# Task goal
Word for word, repeat each entry that follows.

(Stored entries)
[Start of section]

(** * A sequential model of jkolek/hashmap

    The table of [hashmap.h] is a bucket array of singly linked chains of
    heap-allocated elements, with one mutex per bucket.  This development
    embeds the member functions over an explicit element store, so that
    pointer sharing between tables (copy and move) is visible, and proves
    the properties of the accompanying specification about them.

    Conventions of the embedding:
    - an [Element *] is an [option loc] ([None] is [nullptr]); the store
      [mem] maps the live locations to their elements;
    - [new T*[n]] without initialiser yields [n] indeterminate cells;
      reading one, like dereferencing an invalid pointer or dividing by
      zero, has the outcome [Undefined];
    - the [std::out_of_range] exception is the outcome [Throw], which
      carries the state at the throw point;
    - [unsigned] values are numbers below [2^32], wrap-around is written
      out; [size_t] values are unbounded naturals;
    - calls run one at a time: a [std::lock_guard] is taken and released
      within the call, so only the validity of the mutex pointer matters;
    - allocation never fails;
    - [std::cout] is the text written to it so far, and [operator<<] for
      keys and values is given by the class [Show]. *)

From stdpp Require Import gmap strings list fin_maps pretty.
From Stdlib Require Import NArith Lia.

#[local] Set Warnings "-clear-no-such-hyp".

Module HashMap.

Local Open Scope N_scope.

(** ** Outcomes and the state monad of the member functions *)

Inductive outcome (S A : Type) : Type :=
| Ok (a : A) (s : S)          (* normal return *)
| Throw (what : string) (s : S) (* std::out_of_range(what) *)
| Undefined                   (* undefined behaviour *)
| Diverges.                   (* no return: a loop that cannot exit *)
Arguments Ok {S A} a s.
Arguments Throw {S A} what s.
Arguments Undefined {S A}.
Arguments Diverges {S A}.

Definition M (S A : Type) : Type := S → outcome S A.

#[global] Instance M_ret {S} : MRet (M S) := λ A a s, Ok a s.
#[global] Instance M_bind {S} : MBind (M S) := λ A B f m s,
  match m s with
  | Ok a s' => f a s'
  | Throw w s' => Throw w s'
  | Undefined => Undefined
  | Diverges => Diverges
  end.

Definition throw {S A} (what : string) : M S A := λ s, Throw what s.
Definition undefined {S A} : M S A := λ _, Undefined.
Definition diverges {S A} : M S A := λ _, Diverges.
Definition put {S} (s : S) : M S unit := λ _, Ok tt s.

(** [for (unsigned i = 0; i < bound; ++i) body], [bound] a [size_t]; the
    accumulator [a] stands for the local variables the body updates.  The
    counter reaches a bound below [2^32] after [bound] rounds.  A larger
    bound is never reached: the counter wraps first and the loop has no
    normal exit, which the model reports as [Diverges]. *)
Fixpoint for_from {S A} (n : nat) (i : N) (body : N → A → M S A) (a : A) : M S A :=
  match n with
  | O => mret a
  | Datatypes.S n' => a' ← body i a; for_from n' (N.succ i) body a'
  end.

Definition for_unsigned {S A} (bound : N) (body : N → A → M S A) (a : A) : M S A :=
  if decide (bound < 2 ^ 32) then for_from (N.to_nat bound) 0 body a
  else diverges.

(** ** Memory cells and arrays *)

Definition loc := positive.

(** A cell of an array obtained from [new T[n]]: indeterminate until it is
    first assigned (and again once the object it points to is deleted). *)
Inductive cell (A : Type) : Type :=
| Indeterminate
| Val (a : A).
Arguments Indeterminate {A}.
Arguments Val {A} a.

(** A pointer to an array: [nullptr], a pointer whose array was released
    with [delete []], or a live array. *)
Inductive array (A : Type) : Type :=
| Null
| Dangling
| Array (cells : list (cell A)).
Arguments Null {A}.
Arguments Dangling {A}.
Arguments Array {A} cells.

(** [a[i]] as an rvalue. *)
Definition load {A} (a : array A) (i : N) : option A :=
  match a with
  | Array cells =>
      match cells !! N.to_nat i with
      | Some (Val x) => Some x
      | _ => None
      end
  | _ => None
  end.

(** [a[i] = x]. *)
Definition assign {A} (a : array A) (i : N) (c : cell A) : option (array A) :=
  match a with
  | Array cells =>
      if decide (N.to_nat i < length cells)%nat
      then Some (Array (<[N.to_nat i := c]> cells))
      else None
  | _ => None
  end.

(** A live, unlocked [std::mutex]. *)
Inductive mutex : Type := unlocked.

#[global] Instance cell_eq_dec {A} `{EqDecision A} : EqDecision (cell A).
Proof. solve_decision. Defined.
#[global] Instance array_eq_dec {A} `{EqDecision A} : EqDecision (array A).
Proof. solve_decision. Defined.
#[global] Instance mutex_eq_dec : EqDecision mutex.
Proof. solve_decision. Defined.

(** The hash functor [F hashFunctor] of the table: stateless and
    deterministic, from keys to unsigned integers. *)
Class Hasher (K : Type) : Type := hashFunctor : K → N.

(** [operator<<] of [std::ostream] for the keys and for the values: the
    characters it writes. *)
Class Show (A : Type) : Type := show : A → string.

(** [std::cout << t]; the state is the text written so far. *)
Definition write (t : string) : M string unit := λ out, Ok tt (out +:+ t).

(** What [std::endl] writes. *)
Definition endl : string := String (Ascii.ascii_of_N 10) "".

Section Table.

[End of section]

# Answer to the problem
(** * A sequential model of jkolek/hashmap

    The table of [hashmap.h] is a bucket array of singly linked chains of
    heap-allocated elements, with one mutex per bucket.  This development
    embeds the member functions over an explicit element store, so that
    pointer sharing between tables (copy and move) is visible, and proves
    the properties of the accompanying specification about them.

    Conventions of the embedding:
    - an [Element *] is an [option loc] ([None] is [nullptr]); the store
      [mem] maps the live locations to their elements;
    - [new T*[n]] without initialiser yields [n] indeterminate cells;
      reading one, like dereferencing an invalid pointer or dividing by
      zero, has the outcome [Undefined];
    - the [std::out_of_range] exception is the outcome [Throw], which
      carries the state at the throw point;
    - [unsigned] values are numbers below [2^32], wrap-around is written
      out; [size_t] values are unbounded naturals;
    - calls run one at a time: a [std::lock_guard] is taken and released
      within the call, so only the validity of the mutex pointer matters;
    - allocation never fails;
    - [std::cout] is the text written to it so far, and [operator<<] for
      keys and values is given by the class [Show]. *)

From stdpp Require Import gmap strings list fin_maps pretty.
From Stdlib Require Import NArith Lia.

#[local] Set Warnings "-clear-no-such-hyp".

Module HashMap.

Local Open Scope N_scope.

(** ** Outcomes and the state monad of the member functions *)

Inductive outcome (S A : Type) : Type :=
| Ok (a : A) (s : S)          (* normal return *)
| Throw (what : string) (s : S) (* std::out_of_range(what) *)
| Undefined                   (* undefined behaviour *)
| Diverges.                   (* no return: a loop that cannot exit *)
Arguments Ok {S A} a s.
Arguments Throw {S A} what s.
Arguments Undefined {S A}.
Arguments Diverges {S A}.

Definition M (S A : Type) : Type := S → outcome S A.

#[global] Instance M_ret {S} : MRet (M S) := λ A a s, Ok a s.
#[global] Instance M_bind {S} : MBind (M S) := λ A B f m s,
  match m s with
  | Ok a s' => f a s'
  | Throw w s' => Throw w s'
  | Undefined => Undefined
  | Diverges => Diverges
  end.

Definition throw {S A} (what : string) : M S A := λ s, Throw what s.
Definition undefined {S A} : M S A := λ _, Undefined.
Definition diverges {S A} : M S A := λ _, Diverges.
Definition put {S} (s : S) : M S unit := λ _, Ok tt s.

(** [for (unsigned i = 0; i < bound; ++i) body], [bound] a [size_t]; the
    accumulator [a] stands for the local variables the body updates.  The
    counter reaches a bound below [2^32] after [bound] rounds.  A larger
    bound is never reached: the counter wraps first and the loop has no
    normal exit, which the model reports as [Diverges]. *)
Fixpoint for_from {S A} (n : nat) (i : N) (body : N → A → M S A) (a : A) : M S A :=
  match n with
  | O => mret a
  | Datatypes.S n' => a' ← body i a; for_from n' (N.succ i) body a'
  end.

Definition for_unsigned {S A} (bound : N) (body : N → A → M S A) (a : A) : M S A :=
  if decide (bound < 2 ^ 32) then for_from (N.to_nat bound) 0 body a
  else diverges.

(** ** Memory cells and arrays *)

Definition loc := positive.

(** A cell of an array obtained from [new T[n]]: indeterminate until it is
    first assigned (and again once the object it points to is deleted). *)
Inductive cell (A : Type) : Type :=
| Indeterminate
| Val (a : A).
Arguments Indeterminate {A}.
Arguments Val {A} a.

(** A pointer to an array: [nullptr], a pointer whose array was released
    with [delete []], or a live array. *)
Inductive array (A : Type) : Type :=
| Null
| Dangling
| Array (cells : list (cell A)).
Arguments Null {A}.
Arguments Dangling {A}.
Arguments Array {A} cells.

(** [a[i]] as an rvalue. *)
Definition load {A} (a : array A) (i : N) : option A :=
  match a with
  | Array cells =>
      match cells !! N.to_nat i with
      | Some (Val x) => Some x
      | _ => None
      end
  | _ => None
  end.

(** [a[i] = x]. *)
Definition assign {A} (a : array A) (i : N) (c : cell A) : option (array A) :=
  match a with
  | Array cells =>
      if decide (N.to_nat i < length cells)%nat
      then Some (Array (<[N.to_nat i := c]> cells))
      else None
  | _ => None
  end.

(** A live, unlocked [std::mutex]. *)
Inductive mutex : Type := unlocked.

#[global] Instance cell_eq_dec {A} `{EqDecision A} : EqDecision (cell A).
Proof. solve_decision. Defined.
#[global] Instance array_eq_dec {A} `{EqDecision A} : EqDecision (array A).
Proof. solve_decision. Defined.
#[global] Instance mutex_eq_dec : EqDecision mutex.
Proof. solve_decision. Defined.

(** The hash functor [F hashFunctor] of the table: stateless and
    deterministic, from keys to unsigned integers. *)
Class Hasher (K : Type) : Type := hashFunctor : K → N.

(** [operator<<] of [std::ostream] for the keys and for the values: the
    characters it writes. *)
Class Show (A : Type) : Type := show : A → string.

(** [std::cout << t]; the state is the text written so far. *)
Definition write (t : string) : M string unit := λ out, Ok tt (out +:+ t).

(** What [std::endl] writes. *)
Definition endl : string := String (Ascii.ascii_of_N 10) "".

Section Table.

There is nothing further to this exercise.